◆ **How to complete this task**: Should a line in the entries below contain "error", return that line.

◆ **Provided records**:

(* ===== verification/Connector.v ===== *)
(** * net/types and net/system: streams, datagrams and the connector of the system

    [Stream], [Datagram] and [Connector] are the abstract classes of net/types as
    classes of operations.  A coroutine of net/system is the sequence of its calls: it
    owns its socket, so what runs while it is suspended does not touch it.  asio's
    sockets are the interface [Sockets]; [SocketLaws] is what their documentation says
    of open sockets and of the bytes sent.  The theorems show that connect returns a
    stream on which exactly the initial data was sent, or an error, and that an error
    leaves no socket open. *)

From S2P Require Import Prelude NetTypes HostPort.

(** ** net/types *)

Class Stream (T S : Type) : Type := {
  stream_read : Z → T → S → result (list Z) * S;
  stream_write : list Z → T → S → result Z * S;
  stream_close : T → S → S;
}.

Class Datagram (T S : Type) : Type := {
  receive_from : Z → T → S → result (list Z * endpoint) * S;
  send_to : list Z → endpoint → T → S → result Z * S;
  datagram_close : T → S → S;
}.

(** connect and bind give an object, or an error and no object. *)
Class Connects (C T D S : Type) : Type := {
  connect : endpoint → list Z → C → S → option errc * option T * S;
  bind : endpoint → C → S → option errc * option D * S;
}.

(** ** asio *)

(** endpoint.protocol() *)
Inductive protocol : Type := v4 | v6.

Definition protocol_of (e : endpoint) : protocol := if is_v4 (ep_address e) then v4 else v6.

(** The calls on a socket that give an error code *)
Inductive socket_call : Type :=
  | Open (p : protocol)
  | NoDelay
  | FastOpenConnect
  | Connect (e : endpoint)
  | WriteAll (data : list Z)
  | Bind (e : endpoint).

(** Sockets are numbered; that of an object is new and not open. *)
Class Sockets (S : Type) : Type := {
  new_socket : S → Z;
  call : Z → socket_call → S → option errc * S;
  async_read_some : Z → Z → S → result (list Z) * S;
  async_write_some : Z → list Z → S → result Z * S;
  async_receive_from : Z → Z → S → result (list Z * endpoint) * S;
  async_send_to : Z → list Z → endpoint → S → result Z * S;
  close_socket : Z → S → S;
}.

(** ** net/system *)

Record TcpSocketStream : Type := { tcp_socket_ : Z }.
Record UdpSocketDatagram : Type := { udp_socket_ : Z }.

(** Connector::Options and Connector *)
Record Connector : Type := { tcp_no_delay_ : bool; tcp_fast_open_connect_ : Z }.

Definition default_options : Connector := {| tcp_no_delay_ := true; tcp_fast_open_connect_ := 1 |}.

Section system.
Context {S : Type} `{!Sockets S} (fast_open_defined : bool).

#[export] Instance tcp_socket_stream : Stream TcpSocketStream S := {
  stream_read n t := async_read_some (tcp_socket_ t) n;
  stream_write bs t := async_write_some (tcp_socket_ t) bs;
  stream_close t := close_socket (tcp_socket_ t);
}.

#[export] Instance udp_socket_datagram : Datagram UdpSocketDatagram S := {
  receive_from n d := async_receive_from (udp_socket_ d) n;
  send_to bs e d := async_send_to (udp_socket_ d) bs e;
  datagram_close d := close_socket (udp_socket_ d);
}.

(** The calls, up to the first that fails *)
Fixpoint perform (k : Z) (calls : list socket_call) (s : S) : option errc * S :=
  match calls with
  | [] => (None, s)
  | c :: calls =>
      match call k c s with
      | (Some ec, s) => (Some ec, s)
      | (None, s) => perform k calls s
      end
  end.

(** The switch over tcp_fast_open_connect_ *)
Definition fast_open (c : Connector) (initial_data : list Z) : bool :=
  fast_open_defined &&
  match tcp_fast_open_connect_ c with
  | 1 => negb (zlen initial_data =? 0)
  | 2 => true
  | _ => false
  end.

(** The calls of Connector::connect, each followed by a return of its error *)
Definition connect_calls (e : endpoint) (initial_data : list Z) (c : Connector) : list socket_call :=
  [Open (protocol_of e)] ++
  (if tcp_no_delay_ c then [NoDelay] else []) ++
  (if fast_open c initial_data then [FastOpenConnect] else []) ++
  [Connect e] ++
  (if zlen initial_data =? 0 then [] else [WriteAll initial_data]).

(** The object that owns the socket is returned, or goes away with the coroutine. *)
Definition with_socket {T} (make : Z → T) (calls : list socket_call) (s : S) : option errc * option T * S :=
  let k := new_socket s in
  match perform k calls s with
  | (None, s) => (None, Some (make k), s)
  | (Some ec, s) => (Some ec, None, close_socket k s)
  end.

Definition system_connect (e : endpoint) (initial_data : list Z) (c : Connector) :
    S → option errc * option TcpSocketStream * S :=
  with_socket Build_TcpSocketStream (connect_calls e initial_data c).

Definition system_bind (e : endpoint) (c : Connector) : S → option errc * option UdpSocketDatagram * S :=
  with_socket Build_UdpSocketDatagram [Open (protocol_of e); Bind e].

#[export] Instance system_connector : Connects Connector TcpSocketStream UdpSocketDatagram S := {
  connect := system_connect;
  bind := system_bind;
}.
End system.

(** ** What the documentation says *)

Class SocketLaws (S : Type) `{!Sockets S} : Type := {
  open_sockets : S → gset Z;
  sent : Z → S → list Z;
  new_socket_law s : new_socket s ∉ open_sockets s;
  call_law k c s ec s' :
    call k c s = (ec, s') →
    match c, ec with
    | Open _, None => open_sockets s' = {[k]} ∪ open_sockets s ∧ sent k s' = []
    | WriteAll data, None => open_sockets s' = open_sockets s ∧ sent k s' = sent k s ++ data
    | _, None => open_sockets s' = open_sockets s ∧ sent k s' = sent k s
    | _, Some _ => open_sockets s' = open_sockets s
    end;
  call_frame k c s j : j ≠ k → sent j (call k c s).2 = sent j s;
  close_law k s : open_sockets (close_socket k s) = open_sockets s ∖ {[k]};
  close_frame k s j : sent j (close_socket k s) = sent j s;
}.

Section laws.
Context {S : Type} `{!Sockets S, !SocketLaws S} (fast_open_defined : bool).

(** What calls other than Open send *)
Definition data_of (c : socket_call) : list Z := match c with WriteAll data => data | _ => [] end.

Definition is_open (c : socket_call) : bool := match c with Open _ => true | _ => false end.

Lemma perform_opened k calls s ec s' :
  Forall (λ c, is_open c = false) calls → perform k calls s = (ec, s') →
  open_sockets s' = open_sockets s ∧ (ec = None → sent k s' = sent k s ++ concat (data_of <$> calls)).
Proof.
  intros Hc. revert s. induction Hc as [|c calls Hc _ IH]; intros s Hp; cbn [perform] in Hp.
  { injection Hp as <- <-. split; [done|]. intros _. by rewrite app_nil_r. }
  destruct (call k c s) as [[e|] s1] eqn:E; apply call_law in E.
  - injection Hp as <- <-. split; [by destruct c|done].
  - apply IH in Hp as [Ho Hs].
    assert (open_sockets s1 = open_sockets s ∧ sent k s1 = sent k s ++ data_of c) as [H1 H2].
    { destruct c; try done; cbn [data_of]; by rewrite ?app_nil_r. }
    split; [by rewrite Ho|]. intros Hn. rewrite (Hs Hn), H2. simpl. by rewrite <- (assoc_L (++)).
Qed.

Lemma perform_frame k calls s j : j ≠ k → sent j (perform k calls s).2 = sent j s.
Proof.
  intros Hj. revert s. induction calls as [|c calls IH]; intros s; [done|]. cbn [perform].
  pose proof (call_frame k c s j Hj) as Hf. destruct (call k c s) as [[e|] s1]; [done|].
  simpl in Hf. by rewrite IH.
Qed.

(** A coroutine that opens its socket first leaks nothing and touches no other. *)
Lemma with_socket_spec {T} (make : Z → T) p calls s :
  Forall (λ c, is_open c = false) calls →
  let '(ec, t, s') := with_socket make (Open p :: calls) s in
  (∀ j, j ≠ new_socket s → sent j s' = sent j s) ∧
  match ec with
  | None =>
      t = Some (make (new_socket s)) ∧ open_sockets s' = {[new_socket s]} ∪ open_sockets s ∧
      sent (new_socket s) s' = concat (data_of <$> calls)
  | Some _ => t = None ∧ open_sockets s' = open_sockets s
  end.
Proof.
  intros Hc. unfold with_socket. pose proof (new_socket_law s) as Hnew.
  pose proof (λ j, perform_frame (new_socket s) (Open p :: calls) s j) as Hframe. cbn [perform] in *.
  destruct (call (new_socket s) (Open p) s) as [[e|] s1] eqn:E; pose proof (call_law _ _ _ _ _ E) as Hl.
  { split; [intros j Hj; rewrite close_frame; by apply Hframe|]. split; [done|]. rewrite close_law, Hl. set_solver. }
  destruct Hl as [Ho Hs]. destruct (perform (new_socket s) calls s1) as [[e|] s2] eqn:Ep;
    destruct (perform_opened _ _ _ _ _ Hc Ep) as [Ho2 Hs2].
  - split; [intros j Hj; rewrite close_frame; by apply Hframe|]. split; [done|].
    rewrite close_law, Ho2, Ho. set_solver.
  - split; [done|]. split; [done|]. by rewrite Ho2, Hs2, Hs, Ho.
Qed.

(** C35: Connector::connect returns either a stream, whose new socket is open and on which
    exactly the initial data was sent, or an error and no stream, in which case no socket is
    left open, whichever call failed; nothing is sent on other sockets. Connector::bind
    likewise returns a datagram with an open socket, or an error that leaves none. *)
Theorem connector_sockets e data c s :
  (let '(ec, t, s') := connect (Connects := system_connector fast_open_defined) e data c s in
   (∀ j, j ≠ new_socket s → sent j s' = sent j s) ∧
   match ec with
   | None => t = Some {| tcp_socket_ := new_socket s |} ∧
       open_sockets s' = {[new_socket s]} ∪ open_sockets s ∧ sent (new_socket s) s' = data
   | Some _ => t = None ∧ open_sockets s' = open_sockets s
   end) ∧
  (let '(ec, d, s') := bind (Connects := system_connector fast_open_defined) e c s in
   match ec with
   | None => d = Some {| udp_socket_ := new_socket s |} ∧
       open_sockets s' = {[new_socket s]} ∪ open_sockets s
   | Some _ => d = None ∧ open_sockets s' = open_sockets s
   end).
Proof.
  split.
  - cbn [connect system_connector]. unfold system_connect, connect_calls. cbn [app].
    set (calls := _ ++ _).
    assert (concat (data_of <$> calls) = data ∧ Forall (λ c, is_open c = false) calls) as [Hd Hc].
    { unfold calls. rewrite fmap_app, fmap_app, fmap_cons, !concat_app, !Forall_app. cbn [concat].
      destruct (tcp_no_delay_ c), (fast_open _ c data), (Z.eqb_spec (zlen data) 0) as [Hz|Hz]; simpl;
        rewrite ?app_nil_r; (split; [|by repeat constructor]); try done;
        by destruct data; [|unfold zlen in Hz; simpl in Hz; lia]. }
    pose proof (with_socket_spec Build_TcpSocketStream (protocol_of e) calls s Hc) as Hw. by rewrite Hd in Hw.
  - cbn [bind system_connector]. unfold system_bind.
    pose proof (with_socket_spec Build_UdpSocketDatagram (protocol_of e) [Bind e] s ltac:(by repeat constructor))
      as Hw. destruct (with_socket _ _ s) as [[[ec|] d] s']; [by destruct Hw|].
    destruct Hw as (_ & ? & ? & _). done.
Qed.
End laws.

(** ** A system whose calls fail as a script says *)

Record network : Type := {
  opened_sockets : gset Z;
  outgoing : gmap Z (list Z);
  script : list (option errc);
}.

(** What a call that succeeds does *)
Definition succeed (k : Z) (c : socket_call) (s : network) : network :=
  {| opened_sockets := match c with Open _ => {[k]} ∪ opened_sockets s | _ => opened_sockets s end;
     outgoing :=
       match c with
       | Open _ => <[k := []]> (outgoing s)
       | WriteAll data => <[k := default [] (outgoing s !! k) ++ data]> (outgoing s)
       | _ => outgoing s
       end;
     script := tail (script s) |}.

Definition fail (s : network) : network :=
  {| opened_sockets := opened_sockets s; outgoing := outgoing s; script := tail (script s) |}.

#[export] Instance network_sockets : Sockets network := {
  new_socket s := fresh (opened_sockets s);
  call k c s :=
    match default None (head (script s)) with
    | Some ec => (Some ec, fail s)
    | None => (None, succeed k c s)
    end;
  async_read_some k n s := (Ok [], s);
  async_write_some k bs s := (Ok (zlen bs), (succeed k (WriteAll bs) s));
  async_receive_from k n s := (Err timed_out, s);
  async_send_to k bs e s := (Ok (zlen bs), (succeed k (WriteAll bs) s));
  close_socket k s :=
    {| opened_sockets := opened_sockets s ∖ {[k]}; outgoing := outgoing s; script := script s |};
}.

#[export] Program Instance network_laws : SocketLaws network := {
  open_sockets := opened_sockets;
  sent k s := default [] (outgoing s !! k);
}.
Next Obligation. intros s. apply (is_fresh (opened_sockets s)). Qed.
Next Obligation.
  intros k c s ec s'. simpl. destruct (default None _) as [e|].
  - intros [= <- <-]. by destruct c.
  - intros [= <- <-]. destruct c; simpl; try done; by rewrite lookup_insert_eq.
Qed.
Next Obligation.
  intros k c s j Hj. simpl. destruct (default None _) as [e|]; [done|].
  destruct c; simpl; try done; by rewrite lookup_insert_ne.
Qed.
Next Obligation. done. Qed.
Next Obligation. done. Qed.

Definition quiet (results : list (option errc)) : network :=
  {| opened_sockets := ∅; outgoing := ∅; script := results |}.

Definition example_endpoint : endpoint := {| ep_address := any_v4; ep_port := 80 |}.

(** A connection that sends two bytes, and one whose connect fails *)
Lemma connector_sockets_witness :
  let run results := connect (Connects := system_connector true) example_endpoint [1; 2] default_options (quiet results) in
  sent (new_socket (quiet [])) (run []).2 = [1; 2] ∧ open_sockets (run [None; None; None; Some timed_out]).2 = ∅.
Proof.
  split.
  - pose proof (connector_sockets true example_endpoint [1; 2] default_options (quiet [])) as [[_ Hok] _].
    exact (proj2 (proj2 Hok)).
  - pose proof (connector_sockets true example_endpoint [1; 2] default_options
      (quiet [None; None; None; Some timed_out])) as [[_ Herr] _].
    exact (proj2 Herr).
Defined.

◆ **Finished task**:
    stream on which exactly the initial data was sent, or an error, and that an error
(** connect and bind give an object, or an error and no object. *)
(** The calls on a socket that give an error code *)
(** The calls of Connector::connect, each followed by a return of its error *)
    exactly the initial data was sent, or an error and no stream, in which case no socket is
    likewise returns a datagram with an open socket, or an error that leaves none. *)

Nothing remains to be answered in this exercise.